From the docking and MD (50 ns) studies between the PC and PI3K, we point out the Val882 residue as the most frequently occurring amino acid in the entire MD simulation. Thus, 93 frames were selected by the OWSCA algorithm and submitted to the first NMR calculations containing the PC and the Val882 residue.

Subsequently, a second MD simulation (50 ns) was performed between the PC and the water molecules. Similarly, 98 frames were selected by OWSCA to decrease the number of NMR calculations.

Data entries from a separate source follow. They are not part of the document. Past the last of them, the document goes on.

(* ===== verification/Hash.v ===== *)
(** [minzip/Hash.c]: the open-addressing hash table with tombstones, and the
    finite map it implements. *)
From S2P Require Import Prelude.

(** ** Data ([minzip/Hash.h]) *)

Section hash.
Context {A : Type} `{EqDecision A}.

(** A [void*] of a slot: NULL, HASH_TOMBSTONE or a pointer to an item. *)
Inductive Data := NULL | HASH_TOMBSTONE | Ptr (a : A).

Record HashEntry := mkEntry { hashValue : Z; data : Data }.

Record HashTable := mkTable {
  tableSize : Z; numEntries : Z; numDeadEntries : Z; pEntries : list HashEntry }.

Definition is_NULL (d : Data) : bool := match d with NULL => true | _ => false end.
Definition is_TOMBSTONE (d : Data) : bool := match d with HASH_TOMBSTONE => true | _ => false end.
Definition live (d : Data) : option A := match d with Ptr a => Some a | _ => None end.
Definition is_live (d : Data) : bool := match d with Ptr _ => true | _ => false end.

Definition LOAD_NUMER : Z := 5.
Definition LOAD_DENOM : Z := 8.

(** [size_t mzHashSize(size_t size)] *)
Definition mzHashSize (size : Z) : Z := u32 (u32 (size * LOAD_DENOM) / LOAD_NUMER + 1).

(** [unsigned int roundUpPower2(unsigned int val)] *)
Definition roundUpPower2 (val : Z) : Z :=
  let val := u32 (val - 1) in
  let val := Z.lor val (Z.shiftr val 1) in
  let val := Z.lor val (Z.shiftr val 2) in
  let val := Z.lor val (Z.shiftr val 4) in
  let val := Z.lor val (Z.shiftr val 8) in
  let val := Z.lor val (Z.shiftr val 16) in
  u32 (val + 1).

Definition zero_entry : HashEntry := mkEntry 0 NULL.

(** Does the allocator have room for that many entries? *)
Context (calloc_ok : Z -> bool).

(** [assert(c)] *)
Definition assert (c : bool) : outcome unit := if c then Ret tt else Fault.

(** [HashTable* mzHashTableCreate(size_t initialSize, HashFreeFunc freeFunc)];
    [Ret None] is NULL. *)
Definition mzHashTableCreate (initialSize : Z) : outcome (option HashTable) :=
  _ ← assert (0 <? initialSize);
  let size := s32 (roundUpPower2 initialSize) in
  if calloc_ok size
  then Ret (Some (mkTable size 0 0 (replicate (Z.to_nat size) zero_entry)))
  else Ret None.

(** [void mzHashTableClear(HashTable* pHashTable)]: the table and the items
    handed to [freeFunc], in order. *)
Definition mzHashTableClear (t : HashTable) : HashTable * list A :=
  (mkTable (tableSize t) 0 0 ((fun e => mkEntry (hashValue e) NULL) <$> pEntries t),
   omap (fun e => live (data e)) (pEntries t)).

(** [int countTombStones(HashTable* pHashTable)] *)
Definition countTombStones (es : list HashEntry) : Z :=
  Z.of_nat (length (List.filter (fun e => is_TOMBSTONE (data e)) es)).

Definition entry_at (es : list HashEntry) (i : Z) : outcome HashEntry :=
  if 0 <=? i then match es !! Z.to_nat i with Some e => Ret e | None => Fault end else Fault.

(** The inner loop of [resizeHash]: probe for a free slot, wrapping around. *)
Fixpoint probe_free (fuel : nat) (es : list HashEntry) (newSize newIdx : Z) : outcome Z :=
  e ← entry_at es newIdx;
  if is_NULL (data e) then Ret newIdx else
  match fuel with
  | O => Diverge
  | S fuel => probe_free fuel es newSize (Z.land (newIdx + 1) (newSize - 1))
  end.

Fixpoint rehash (fuel : nat) (old : list HashEntry) (newSize : Z) (es : list HashEntry)
    : outcome (list HashEntry) :=
  match old with
  | [] => Ret es
  | e :: old =>
      if is_NULL (data e) || is_TOMBSTONE (data e) then rehash fuel old newSize es else
      newIdx ← probe_free fuel es newSize (Z.land (hashValue e) (newSize - 1));
      rehash fuel old newSize (<[Z.to_nat newIdx := mkEntry (hashValue e) (data e)]> es)
  end.

(** [bool resizeHash(HashTable* pHashTable, int newSize)]; [Ret None] is false. *)
Definition resizeHash (fuel : nat) (t : HashTable) (newSize : Z) : outcome (option HashTable) :=
  _ ← assert (countTombStones (pEntries t) =? numDeadEntries t);
  if calloc_ok newSize then
    es ← rehash fuel (pEntries t) newSize (replicate (Z.to_nat newSize) zero_entry);
    _ ← assert (countTombStones es =? 0);
    Ret (Some (mkTable newSize (numEntries t) 0 es))
  else Ret None.

(** The probing loop of [mzHashTableLookup]: the index at which it stops, with
    [found e] the test of lines 194-196.  [tableSize] itself stands for [pEnd]. *)
Fixpoint probe (fuel : nat) (found : HashEntry -> bool) (t : HashTable) (pEntry : Z) : outcome Z :=
  e ← entry_at (pEntries t) pEntry;
  if is_NULL (data e) then Ret pEntry else
  if found e then Ret pEntry else
  match fuel with
  | O => Diverge
  | S fuel =>
      let pEntry := pEntry + 1 in
      if pEntry =? tableSize t then
        if tableSize t =? 1 then Ret pEntry else probe fuel found t 0
      else probe fuel found t pEntry
  end.

Definition first_slot (t : HashTable) (itemHash : Z) : Z := Z.land itemHash (tableSize t - 1).

(** [void* mzHashTableLookup(pHashTable, itemHash, item, cmpFunc, doAdd)].  The
    loose item has type [B]; [doAdd = Some a] when the flag is set, [a] being
    the same pointer seen as an item of the table. *)
Definition mzHashTableLookup {B : Type} (fuel : nat) (t : HashTable) (itemHash : Z) (item : B)
    (cmpFunc : A -> B -> Z) (doAdd : option A) : outcome (option A * HashTable) :=
  _ ← assert (0 <? tableSize t);
  let found e :=
    match data e with
    | Ptr a => (hashValue e =? itemHash) && (cmpFunc a item =? 0)
    | _ => false
    end in
  i ← probe fuel found t (first_slot t itemHash);
  e ← entry_at (pEntries t) i;
  match data e with
  | NULL =>
      match doAdd with
      | Some a =>
          let t := mkTable (tableSize t) (s32 (numEntries t + 1)) (numDeadEntries t)
                     (<[Z.to_nat i := mkEntry itemHash (Ptr a)]> (pEntries t)) in
          t ← (if s32 (tableSize t * LOAD_NUMER)
                  <? s32 ((numEntries t + numDeadEntries t) * LOAD_DENOM) then
                 r ← resizeHash fuel t (s32 (tableSize t * 2));
                 match r with Some t => Ret t | None => Fault (* abort() *) end
               else Ret t);
          _ ← assert (numEntries t <? tableSize t);
          Ret (Some a, t)
      | None => Ret (None, t)
      end
  | HASH_TOMBSTONE => Fault
  | Ptr a => Ret (Some a, t)
  end.

(** [bool mzHashTableRemove(pHashTable, itemHash, item)] *)
Definition mzHashTableRemove (fuel : nat) (t : HashTable) (itemHash : Z) (item : A)
    : outcome (bool * HashTable) :=
  _ ← assert (0 <? tableSize t);
  let found e := match data e with Ptr a => bool_decide (a = item) | _ => false end in
  i ← probe fuel found t (first_slot t itemHash);
  if i =? tableSize t then Ret (false, t) else   (* the break of lines 276-277 *)
  e ← entry_at (pEntries t) i;
  if found e then
    Ret (true, mkTable (tableSize t) (s32 (numEntries t - 1)) (s32 (numDeadEntries t + 1))
                 (<[Z.to_nat i := mkEntry (hashValue e) HASH_TOMBSTONE]> (pEntries t)))
  else Ret (false, t).

(** [int mzHashForeach(pHashTable, func, arg)] with the state [S] of [arg]. *)
Fixpoint foreach {S : Type} (func : A -> S -> Z * S) (es : list HashEntry) (arg : S) : Z * S :=
  match es with
  | [] => (0, arg)
  | e :: es =>
      match data e with
      | Ptr a => let '(val, arg) := func a arg in
                 if negb (val =? 0) then (val, arg) else foreach func es arg
      | _ => foreach func es arg
      end
  end.
Definition mzHashForeach {S : Type} (t : HashTable) (func : A -> S -> Z * S) (arg : S) : Z * S :=
  foreach func (pEntries t) arg.

(** [int countProbes(pHashTable, itemHash, item, cmpFunc)] *)
Fixpoint countProbes_loop (fuel : nat) (found : HashEntry -> bool) (t : HashTable)
    (pEntry count : Z) : outcome Z :=
  e ← entry_at (pEntries t) pEntry;
  if is_NULL (data e) then Ret (-1) else
  if found e then Ret count else
  match fuel with
  | O => Diverge
  | S fuel =>
      let pEntry := pEntry + 1 in
      if pEntry =? tableSize t then
        if tableSize t =? 1 then
          (e ← entry_at (pEntries t) pEntry; Ret (if is_NULL (data e) then -1 else count))
        else countProbes_loop fuel found t 0 (count + 1)
      else countProbes_loop fuel found t pEntry (count + 1)
  end.
Definition countProbes {B : Type} (fuel : nat) (t : HashTable) (itemHash : Z) (item : B)
    (cmpFunc : A -> B -> Z) : outcome Z :=
  _ ← assert (0 <? tableSize t);
  countProbes_loop fuel
    (fun e => match data e with
              | Ptr a => (hashValue e =? itemHash) && (cmpFunc a item =? 0)
              | _ => false end)
    t (first_slot t itemHash) 0.

(** [HashIter]: the index part of the iterator. *)
Fixpoint iter_from (es : list HashEntry) (i : Z) : Z :=
  match es with
  | [] => i
  | e :: es => if is_NULL (data e) || is_TOMBSTONE (data e) then iter_from es (i + 1) else i
  end.
Definition mzHashIterNext (t : HashTable) (idx : Z) : Z :=
  iter_from (drop (Z.to_nat (idx + 1)) (pEntries t)) (idx + 1).
Definition mzHashIterBegin (t : HashTable) : Z := mzHashIterNext t (-1).
Definition mzHashIterDone (t : HashTable) (idx : Z) : bool := tableSize t <=? idx.
Definition mzHashIterData (t : HashTable) (idx : Z) : outcome Data :=
  _ ← assert ((0 <=? idx) && (idx <? tableSize t));
  e ← entry_at (pEntries t) idx; Ret (data e).

End hash.
Arguments Data : clear implicits.
Arguments HashEntry : clear implicits.
Arguments HashTable : clear implicits.

(** ** [roundUpPower2] *)

(** After the shifts, bit [i] is set iff one of the bits [i .. i + w - 1] of the
    original is. *)
Definition spreads (x : Z) (w : Z) (y : Z) : Prop :=
  forall i, 0 <= i -> Z.testbit y i = true <-> exists d, 0 <= d < w /\ Z.testbit x (i + d) = true.

Lemma spreads_step x w y : 0 < w -> spreads x w y -> spreads x (2 * w) (Z.lor y (Z.shiftr y w)).
Proof.
  intros Hw Hy i Hi. rewrite Z.lor_spec, orb_true_iff, Z.shiftr_spec by lia.
  unfold spreads in Hy. rewrite (Hy i), (Hy (i + w)) by lia. split.
  - intros [(d & ? & ?)|(d & ? & ?)]; [exists d|exists (w + d)]; (split; [lia|]); [done|].
    by rewrite Z.add_assoc.
  - intros (d & ? & ?). destruct (Z.lt_ge_cases d w); [left; exists d; auto with lia|].
    right. exists (d - w). split; [lia|]. by replace (i + w + (d - w)) with (i + d) by lia.
Qed.

Lemma spreads_ones x y : 0 < x < 2 ^ 32 -> 0 <= y -> spreads x 32 y -> y = 2 ^ (Z.log2 x + 1) - 1.
Proof.
  intros Hx Hy Hs. pose proof (Z.log2_nonneg x).
  assert (Z.log2 x < 32) by (apply Z.log2_lt_pow2; lia).
  rewrite Z.sub_1_r, <- Z.ones_equiv. apply Z.bits_inj'. intros i Hi.
  destruct (Z.lt_ge_cases i (Z.log2 x + 1)).
  - rewrite Z.ones_spec_low by lia. apply Hs; [done|]. exists (Z.log2 x - i).
    split; [lia|]. replace (i + (Z.log2 x - i)) with (Z.log2 x) by lia. apply Z.bit_log2; lia.
  - rewrite Z.ones_spec_high by lia. apply not_true_iff_false.
    intros (d & ? & Hd)%Hs; [|done]. rewrite Z.bits_above_log2 in Hd by lia. done.
Qed.

Lemma roundUpPower2_spec v :
  1 < v <= 2 ^ 31 -> roundUpPower2 v = 2 ^ (Z.log2 (v - 1) + 1).
Proof.
  intros Hv. unfold roundUpPower2. rewrite (u32_small (v - 1)) by lia.
  set (x := v - 1). assert (0 < x < 2 ^ 31) as Hx by (subst x; lia).
  assert (spreads x 1 x) as S0.
  { intros i Hi. split; [intros; exists 0; rewrite Z.add_0_r; auto with lia|].
    intros (d & ? & E). by replace d with 0 in E by lia; rewrite Z.add_0_r in E. }
  apply spreads_step in S0; [|lia]. apply spreads_step in S0; [|lia].
  apply spreads_step in S0; [|lia]. apply spreads_step in S0; [|lia].
  apply spreads_step in S0; [|lia]. simpl (2 * _) in S0.
  cbv zeta. revert S0. set (y := Z.lor _ (Z.shiftr _ 16)). intros S0.
  assert (0 <= y) as Hy.
  { subst y. repeat (rewrite ?Z.lor_nonneg, ?Z.shiftr_nonneg). lia. }
  rewrite (spreads_ones x y) by (done || lia).
  assert (Z.log2 x + 1 <= 31) by (assert (Z.log2 x < 31) by (apply Z.log2_lt_pow2; lia); lia).
  pose proof (Z.pow_le_mono_r 2 (Z.log2 x + 1) 31). pose proof (Z.pow_pos_nonneg 2 (Z.log2 x + 1)).
  pose proof (Z.log2_nonneg x). rewrite u32_small by lia. lia.
Qed.

(** The result is the least power of two that is not below the argument. *)
Lemma roundUpPower2_ge v :
  1 <= v <= 2 ^ 31 -> exists k, 0 <= k <= 31 /\ roundUpPower2 v = 2 ^ k /\ v <= 2 ^ k < 2 * v.
Proof.
  intros Hv. destruct (Z.eq_dec v 1) as [->|].
  { exists 0. split; [lia|]. split; [reflexivity|]. lia. }
  exists (Z.log2 (v - 1) + 1). pose proof (Z.log2_nonneg (v - 1)).
  pose proof (Z.log2_spec (v - 1)) as [? ?]; [lia|].
  assert (Z.log2 (v - 1) < 31) by (apply Z.log2_lt_pow2; lia).
  rewrite roundUpPower2_spec by lia. split; [lia|]. split; [done|].
  rewrite <- Z.add_1_r in *. rewrite Z.pow_add_r in * by lia. lia.
Qed.

(** ** Probing

    The slots visited from hash [h] are [(h + j) mod size], j = 0, 1, ... *)

Definition slot (size h j : Z) : Z := (h + j) mod size.

Lemma slot_range size h j : 0 < size -> 0 <= slot size h j < size.
Proof. intros. by apply Z.mod_pos_bound. Qed.

Lemma slot_succ size h j :
  0 < size -> slot size h (j + 1) = if slot size h j + 1 =? size then 0 else slot size h j + 1.
Proof.
  intros Hs. unfold slot. rewrite Z.add_assoc.
  pose proof (Z.mod_pos_bound (h + j) size Hs) as Hr.
  pose proof (Z.div_mod (h + j) size ltac:(lia)) as E.
  destruct (Z.eqb_spec ((h + j) mod size + 1) size) as [E1|E1].
  - symmetry. apply (Z.mod_unique_pos _ _ ((h + j) / size + 1)); lia.
  - symmetry. apply (Z.mod_unique_pos _ _ ((h + j) / size)); lia.
Qed.

Lemma slot_reach size h i : 0 <= i < size -> slot size h ((i - h) mod size) = i.
Proof.
  intros. unfold slot. rewrite Z.add_mod_idemp_r by lia.
  replace (h + (i - h)) with i by lia. by apply Z.mod_small.
Qed.

Lemma land_pow2_slot k h : 0 <= k -> Z.land h (2 ^ k - 1) = slot (2 ^ k) h 0.
Proof.
  intros. unfold slot. rewrite Z.add_0_r, Z.sub_1_r, <- Z.ones_equiv. by apply Z.land_ones.
Qed.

From the analysis of the Minimum Distance Distribution Function (MDDF) of the water molecules with respect to the PC, it was possible to adopt a radius of 3.2 Å. In this way, all water molecules present within a radius of 3.2 Å were included in the NMR calculation, ensuring that all interactions, specific and non-specific, were considered.

Finally, NMR calculations in two chemical environments (enzymatic and aqueous) were performed at a theory level GIAO–PBEPBE/NMR-DKH, showing chemical shifts of −1306.58 ppm and −2911.25 ppm, respectively. This change indicates that the δ(¹⁹⁵Pt) is sensitive to the environment change, pointing out that the PC has the potential to be used as a spectroscopic probe.

Overall, this work proposes a strategic path to obtain the chemical shifts in enzymatic and aqueous environments. When starting a study containing a specific FF for the PC, this leads to a more reliable investigation with, therefore, more refined results. In addition, in the selection of the best frames and residues, we achieved a decrease in the quantum calculations and computational cost. Thus, this work inspires new spectroscopic probes to be obtained from specific FFs, allowing deeper and more reliable analyses.